Different countries used different methods of qualification.

 Argentina: Winner of Copa Argentina (in 1970, as the winner Boca Juniors earned eligibility of Copa Libertadores, the runner-up Atlanta entered this tournament)
 Bolivia: Winner of Play-off between the two teams tied on points in 3rd place of the Copa Simón Bolívar 1969
 Chile: Winner of Play-off between the two teams tied on points in 3rd place of the 1969 Chilean League.
 Ecuador: Winner of Copa Ecuador
 Paraguay: The highest-placed team in the league not to qualify for the Copa Libertadores
 Peru: The highest-placed team in the league not to qualify for the Copa Libertadores
 Uruguay: Winner of the Torneo de Copa
 Venezuela: Winner of the Copa de Venezuela (in 1970, as the winner Deportivo Galicia earned eligibility of Copa Libertadores, the runner-up Unión Deportiva Canarias entered this tournament)

1970

1971

Teams

Group 2

Results 
Brazil and Colombia decided not to enter the competition again. The same format was adopted as the previous session.

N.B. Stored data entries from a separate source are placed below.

(** What [getCircuits] returns for the outcome of its exchange. *)
Lemma getCircuits_exec `{Host} tr res :
  exec Aiseg2.getCircuits tr res ->
  exists o,
    exec (Aiseg2.digestFetch (lit "/page/setting/installation/734") Aiseg2.GET None) tr o /\
    match obind o text with
    | Err e => res = Err e
    | Ok html =>
        res = Ok (VArr (Aiseg2.circuits_of_html html)) /\
        Forall circuit_shape (Aiseg2.circuits_of_html html)
    end.
Proof.
  unfold Aiseg2.getCircuits, bindo, lift. intros Hx.
  apply exec_bind in Hx as (o & tr1 & tr2 & H1 & H2 & ->).
  exists o. destruct o as [r|e]; simpl in *.
  - destruct (text r) as [html|e]; simpl in *; destruct H2 as [-> ->];
      rewrite !app_nil_r; (split; [exact H1|]); [|reflexivity].
    split; [reflexivity | apply circuits_of_html_shape].
  - destruct H2 as [-> ->]. rewrite app_nil_r. auto.
Qed.

(** X7. [getCircuits] is one exchange for the installation page.  It
    throws only when the exchange or the reading of the body fails: the
    status of the answer is not looked at, and whatever the page holds the
    result is an array, in which every entry has a string [id] and a
    truthy [name]. *)
Theorem getCircuits_entries `{Host} tr res :
  exec Aiseg2.getCircuits tr res ->
  exists o,
    exec (Aiseg2.digestFetch (lit "/page/setting/installation/734") Aiseg2.GET None) tr o /\
    match obind o text with
    | Err e => res = Err e
    | Ok html =>
        res = Ok (VArr (Aiseg2.circuits_of_html html)) /\
        Forall circuit_shape (Aiseg2.circuits_of_html html)
    end.
Proof. apply getCircuits_exec. Qed.

Lemma getCircuits_entries_witness :
  let r := run (demo_status 500 kitchen_script) [] (@Aiseg2.getCircuits demo_host) in
  r.2 = Ok (VArr [kitchen]) /\ circuit_shape kitchen.
Proof.
  intros r.
  destruct (@getCircuits_entries demo_host r.1 r.2 (run_exec _ _ _)) as (o & _ & Ho).
  assert (r.2 = Ok (VArr [kitchen])) as Hr by (vm_compute; reflexivity).
  split; [exact Hr|].
  rewrite Hr in Ho. destruct (obind o text) as [html|e]; [|discriminate].
  destruct Ho as [[= <-] Hs]. now inversion Hs.
Defined.

(** ** Daily totals *)

Lemma scraped_null_or_number o : null_or_number (scraped o).
Proof.
  unfold scraped, null_or_number. destruct o as [r|e]; [|auto].
  destruct (text r) as [html|e]; [|auto].
  unfold Aiseg2.parseKwh. destruct (Aiseg2.kwh_match html); eauto.
Qed.

(** X8. [getTotals] never rejects: its result always has the four keys
    [solar], [consumption], [purchase] and [sold] in this order, each
    [null] or a number, the value of a category being what its own page
    gives ([null] when its exchange or the reading of its body fails or
    the page shows no kWh span, whatever becomes of the other three).  The
    four exchanges run together: at most four requests are in flight at
    any instant and none is when it returns. *)
Theorem getTotals_never_rejects `{Host} tr res :
  aexec Aiseg2.getTotals tr res ->
  (exists o0 o1 o2 o3 t0 t1 t2 t3,
     res = Ok (VObj [(lit "solar", scraped o0); (lit "consumption", scraped o1);
                     (lit "purchase", scraped o2); (lit "sold", scraped o3)]) /\
     Forall null_or_number [scraped o0; scraped o1; scraped o2; scraped o3] /\
     exec (Aiseg2.digestFetch (lit "/page/graph/51111") Aiseg2.GET None) t0 o0 /\
     exec (Aiseg2.digestFetch (lit "/page/graph/52111") Aiseg2.GET None) t1 o1 /\
     exec (Aiseg2.digestFetch (lit "/page/graph/53111") Aiseg2.GET None) t2 o2 /\
     exec (Aiseg2.digestFetch (lit "/page/graph/54111") Aiseg2.GET None) t3 o3 /\
     Forall (fun t => t `sublist_of` tr) [t0; t1; t2; t3]) /\
  balance tr = 0 /\ in_flight_at_most 4 tr.
Proof.
  intros Hx. split.
  - apply getTotals_categories in Hx
      as (o0 & o1 & o2 & o3 & t0 & t1 & t2 & t3 & -> & H0 & H1 & H2 & H3 & Hs).
    exists o0, o1, o2, o3, t0, t1, t2, t3. split; [reflexivity|].
    split; [repeat (constructor; [apply scraped_null_or_number|]); constructor|]. auto.
  - destruct Hx as (xs & ttr & tr2 & Hall & [-> ->] & ->). rewrite app_nil_r.
    destruct (all_exec_balance _ _ _ Hall) as (_ & Hb & Hpre).
    split; [exact Hb|]. intros pre suf Hp. exact (Hpre _ _ Hp).
Qed.

Lemma getTotals_never_rejects_witness :
  let r := arun (demo_flaky (kwh_page "12.5")) [] (@Aiseg2.getTotals demo_host) in
  balance r.1 = 0 /\ in_flight_at_most 4 r.1.
Proof.
  intros r.
  exact (proj2 (@getTotals_never_rejects demo_host r.1 r.2 (arun_exec _ _ _))).
Defined.

(** ** Nicknames: annotating twice *)

Lemma obj_has_set k v o : obj_has k (obj_set k v o) = true.
Proof.
  induction o as [|[k' v'] o IH]; simpl.
  - now rewrite str_eqb_refl.
  - destruct (str_eqb k k') eqn:E; simpl; [now rewrite str_eqb_refl|].
    now rewrite E, IH.
Qed.

Lemma obj_has_set_mono k k' v o : obj_has k o = true -> obj_has k (obj_set k' v o) = true.
Proof.
  induction o as [|[k2 v2] o IH]; simpl; [discriminate|].
  destruct (str_eqb k' k2) eqn:E; simpl.
  - apply str_eqb_eq in E as ->. auto.
  - destruct (str_eqb k k2); simpl; auto.
Qed.

(** Writing the value a property has leaves the object as it is. *)
Lemma obj_set_same k o : obj_has k o = true -> obj_set k (obj_get k o) o = o.
Proof.
  induction o as [|[k' v'] o IH]; simpl; [discriminate|].
  destruct (str_eqb k k') eqn:E; simpl.
  - apply str_eqb_eq in E as ->. reflexivity.
  - intros Hh. now rewrite IH.
Qed.

Lemma obj_set_set k v o : obj_set k v (obj_set k v o) = obj_set k v o.
Proof.
  rewrite <- (obj_get_set_eq k v o) at 1. apply obj_set_same, obj_has_set.
Qed.

Lemma uint_codes_head u c s : uint_codes u = c :: s -> is_digit c = true.
Proof. destruct u; simpl; try discriminate; now intros [= <- _]. Qed.

(** The indices of a string or an array are not names. *)
Lemma obj_get_indices {A} (k : str) (g : nat -> A -> JsVal) (l : list A) (h : nat -> nat) :
  match k with
  | c :: _ => is_digit c = false
  | [] => False
  end ->
  obj_get k (imap (fun i x => (nat_digits (Z.of_nat (h i)), g i x)) l) = VUndef.
Proof.
  intros Hk. revert g h. induction l as [|x l IH]; intros g h; simpl; [reflexivity|].
  assert (str_eqb k (nat_digits (Z.of_nat (h 0%nat))) = false) as ->.
  { unfold nat_digits. destruct (uint_codes _) as [|c s] eqn:E.
    - destruct k; [contradiction | reflexivity].
    - apply uint_codes_head in E. destruct k as [|c' k]; [contradiction|]. simpl.
      destruct (N.eqb c' c) eqn:Ec; [|reflexivity].
      apply N.eqb_eq in Ec as ->. congruence. }
  apply (IH (fun i => g (S i)) (fun i => h (S i))).
Qed.

Lemma field_spread (d : JsVal) (k : string) :
  match lit k with
  | c :: _ => is_digit c = false
  | [] => False
  end ->
  obj_get (lit k) (spread d) = field d k.
Proof.
  intros Hk. unfold field. destruct d as [| |b|n|s|l|o|nv]; simpl; try reflexivity.
  - exact (obj_get_indices (lit k) (fun _ c => VStr [c]) s (fun i => i) Hk).
  - exact (obj_get_indices (lit k) (fun _ x => x) l (fun i => i) Hk).
Qed.

Lemma applyName_twice nn d d' :
  Server.applyName nn d = Ok d' -> Server.applyName nn d' = Ok d'.
Proof.
  intros Ha. pose proof Ha as Hd.
  apply key_of_applyName in Hd as (Hn & key & Hk & ->).
  destruct (truthy (Server.nickname_of nn key)) eqn:Et; [|exact Ha].
  apply key_of_applyName. split; [reflexivity|]. exists key. split.
  - unfold key_of in *. unfold field at 1 2. cbn [get_prop_opt].
    rewrite !obj_get_set_ne by reflexivity.
    rewrite (field_spread d "nodeId") by reflexivity.
    rewrite (field_spread d "eoj") by reflexivity. exact Hk.
  - rewrite Et. cbn [spread]. now rewrite obj_set_set.
Qed.

Lemma omap_fixed {A} (f : A -> outcome A) l l' :
  (forall a b, f a = Ok b -> f b = Ok b) ->
  omap f l = Ok l' -> omap f l' = Ok l'.
Proof.
  intros Hf. revert l'; induction l as [|a l IH]; intros l'; simpl.
  - now intros [= <-].
  - destruct (f a) as [b|e] eqn:Ea; simpl; [|discriminate].
    destruct (omap f l) as [bs|e] eqn:El; simpl; [|discriminate].
    intros [= <-]. simpl. now rewrite (Hf _ _ Ea), (IH _ eq_refl).
Qed.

Nonetheless, on February 25, 1971, CONMEBOL decided to reduce it into a friendly tournament and there would not be a trophy, because Deportes Concepción withdrew from the tournament and confirmation of participation had not been received from Huracán Buceo. Matches in Group One were never played and América, the winner of Group Two, was regarded as the champion of the friendly tournament. 
But although CONMEBOL does not list the 1971 edition as an official tournament, the IFFHS (International Federation of Football History and Statistics) count it as an official competition to his numbers and records.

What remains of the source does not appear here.